> **Problem statement**
Each line of the data below holding the word "Hside" must be copied.

> **Extracted entries**
┌──
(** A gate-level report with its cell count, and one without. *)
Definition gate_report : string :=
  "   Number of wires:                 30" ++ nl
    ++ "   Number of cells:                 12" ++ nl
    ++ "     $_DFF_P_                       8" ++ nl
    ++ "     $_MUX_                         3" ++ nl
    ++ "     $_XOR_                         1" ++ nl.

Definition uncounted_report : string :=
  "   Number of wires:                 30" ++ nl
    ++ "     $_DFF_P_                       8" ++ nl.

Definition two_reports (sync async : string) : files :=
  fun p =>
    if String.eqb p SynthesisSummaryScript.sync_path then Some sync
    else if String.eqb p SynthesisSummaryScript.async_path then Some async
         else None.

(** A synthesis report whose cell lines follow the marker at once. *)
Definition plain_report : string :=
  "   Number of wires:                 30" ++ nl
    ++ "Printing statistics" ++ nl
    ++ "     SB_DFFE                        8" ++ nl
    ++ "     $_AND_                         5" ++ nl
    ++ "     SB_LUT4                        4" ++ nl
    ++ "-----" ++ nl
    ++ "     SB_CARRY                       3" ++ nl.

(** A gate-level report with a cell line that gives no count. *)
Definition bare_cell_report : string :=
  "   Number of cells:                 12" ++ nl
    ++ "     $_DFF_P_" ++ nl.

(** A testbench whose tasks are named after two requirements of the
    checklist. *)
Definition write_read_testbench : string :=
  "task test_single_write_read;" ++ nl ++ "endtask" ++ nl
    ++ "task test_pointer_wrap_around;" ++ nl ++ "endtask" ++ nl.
└──
┌──
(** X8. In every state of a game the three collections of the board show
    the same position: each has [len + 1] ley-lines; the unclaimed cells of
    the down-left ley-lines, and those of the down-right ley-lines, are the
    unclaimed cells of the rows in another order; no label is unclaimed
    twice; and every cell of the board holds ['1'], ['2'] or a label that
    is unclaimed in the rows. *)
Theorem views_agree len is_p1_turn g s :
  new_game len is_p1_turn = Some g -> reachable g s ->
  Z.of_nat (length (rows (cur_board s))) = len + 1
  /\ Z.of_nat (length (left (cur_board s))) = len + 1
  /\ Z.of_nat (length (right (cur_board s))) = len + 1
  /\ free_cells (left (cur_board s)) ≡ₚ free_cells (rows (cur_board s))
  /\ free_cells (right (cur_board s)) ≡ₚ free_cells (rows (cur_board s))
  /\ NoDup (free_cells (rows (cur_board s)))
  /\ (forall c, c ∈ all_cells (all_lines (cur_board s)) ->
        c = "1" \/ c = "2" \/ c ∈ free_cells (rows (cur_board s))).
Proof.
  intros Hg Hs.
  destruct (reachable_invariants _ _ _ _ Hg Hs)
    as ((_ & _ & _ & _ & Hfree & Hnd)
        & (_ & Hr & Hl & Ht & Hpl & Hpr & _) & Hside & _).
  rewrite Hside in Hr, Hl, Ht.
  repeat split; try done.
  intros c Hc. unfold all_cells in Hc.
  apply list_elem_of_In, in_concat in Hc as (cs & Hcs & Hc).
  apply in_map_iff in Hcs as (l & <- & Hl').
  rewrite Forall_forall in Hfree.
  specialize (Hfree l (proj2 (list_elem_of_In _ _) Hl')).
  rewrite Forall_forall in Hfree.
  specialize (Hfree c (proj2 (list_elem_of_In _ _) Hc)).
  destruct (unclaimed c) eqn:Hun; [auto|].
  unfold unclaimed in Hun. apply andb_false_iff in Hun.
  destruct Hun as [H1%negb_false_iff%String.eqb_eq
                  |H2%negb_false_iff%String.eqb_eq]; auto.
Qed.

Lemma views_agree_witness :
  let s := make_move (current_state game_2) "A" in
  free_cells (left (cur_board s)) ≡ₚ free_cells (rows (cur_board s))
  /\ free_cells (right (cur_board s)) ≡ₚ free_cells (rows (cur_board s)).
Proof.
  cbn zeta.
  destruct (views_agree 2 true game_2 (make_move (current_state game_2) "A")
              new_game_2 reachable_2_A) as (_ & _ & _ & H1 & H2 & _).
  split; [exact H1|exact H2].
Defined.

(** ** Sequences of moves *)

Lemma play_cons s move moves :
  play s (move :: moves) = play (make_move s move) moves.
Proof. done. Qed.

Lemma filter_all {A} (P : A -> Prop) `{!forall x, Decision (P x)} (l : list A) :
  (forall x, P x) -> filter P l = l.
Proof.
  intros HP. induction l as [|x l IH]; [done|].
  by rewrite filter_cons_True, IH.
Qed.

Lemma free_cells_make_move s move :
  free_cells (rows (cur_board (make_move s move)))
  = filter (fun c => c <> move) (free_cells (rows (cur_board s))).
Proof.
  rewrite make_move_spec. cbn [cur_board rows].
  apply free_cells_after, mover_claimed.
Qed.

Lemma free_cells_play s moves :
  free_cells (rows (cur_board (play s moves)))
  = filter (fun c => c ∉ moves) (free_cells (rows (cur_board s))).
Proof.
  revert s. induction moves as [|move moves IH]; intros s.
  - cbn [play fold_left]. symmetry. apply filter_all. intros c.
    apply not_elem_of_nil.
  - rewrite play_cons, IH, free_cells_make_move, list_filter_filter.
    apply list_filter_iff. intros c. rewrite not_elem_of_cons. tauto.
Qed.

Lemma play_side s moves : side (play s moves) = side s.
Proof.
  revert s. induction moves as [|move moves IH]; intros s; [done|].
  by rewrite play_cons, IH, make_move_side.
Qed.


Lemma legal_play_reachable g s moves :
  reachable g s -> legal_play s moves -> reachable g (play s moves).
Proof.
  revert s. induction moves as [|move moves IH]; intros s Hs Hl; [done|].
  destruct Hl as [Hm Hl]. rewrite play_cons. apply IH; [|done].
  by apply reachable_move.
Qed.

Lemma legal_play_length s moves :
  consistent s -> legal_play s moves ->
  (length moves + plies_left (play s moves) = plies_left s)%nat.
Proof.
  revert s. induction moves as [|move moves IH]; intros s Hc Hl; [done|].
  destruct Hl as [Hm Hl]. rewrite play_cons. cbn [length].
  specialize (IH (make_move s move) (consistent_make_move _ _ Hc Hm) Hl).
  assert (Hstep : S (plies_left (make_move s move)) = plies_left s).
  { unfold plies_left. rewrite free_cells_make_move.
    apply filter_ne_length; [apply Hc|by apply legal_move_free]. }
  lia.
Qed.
└──
> **Result of the task**
        & (_ & Hr & Hl & Ht & Hpl & Hpr & _) & Hside & _).
  rewrite Hside in Hr, Hl, Ht.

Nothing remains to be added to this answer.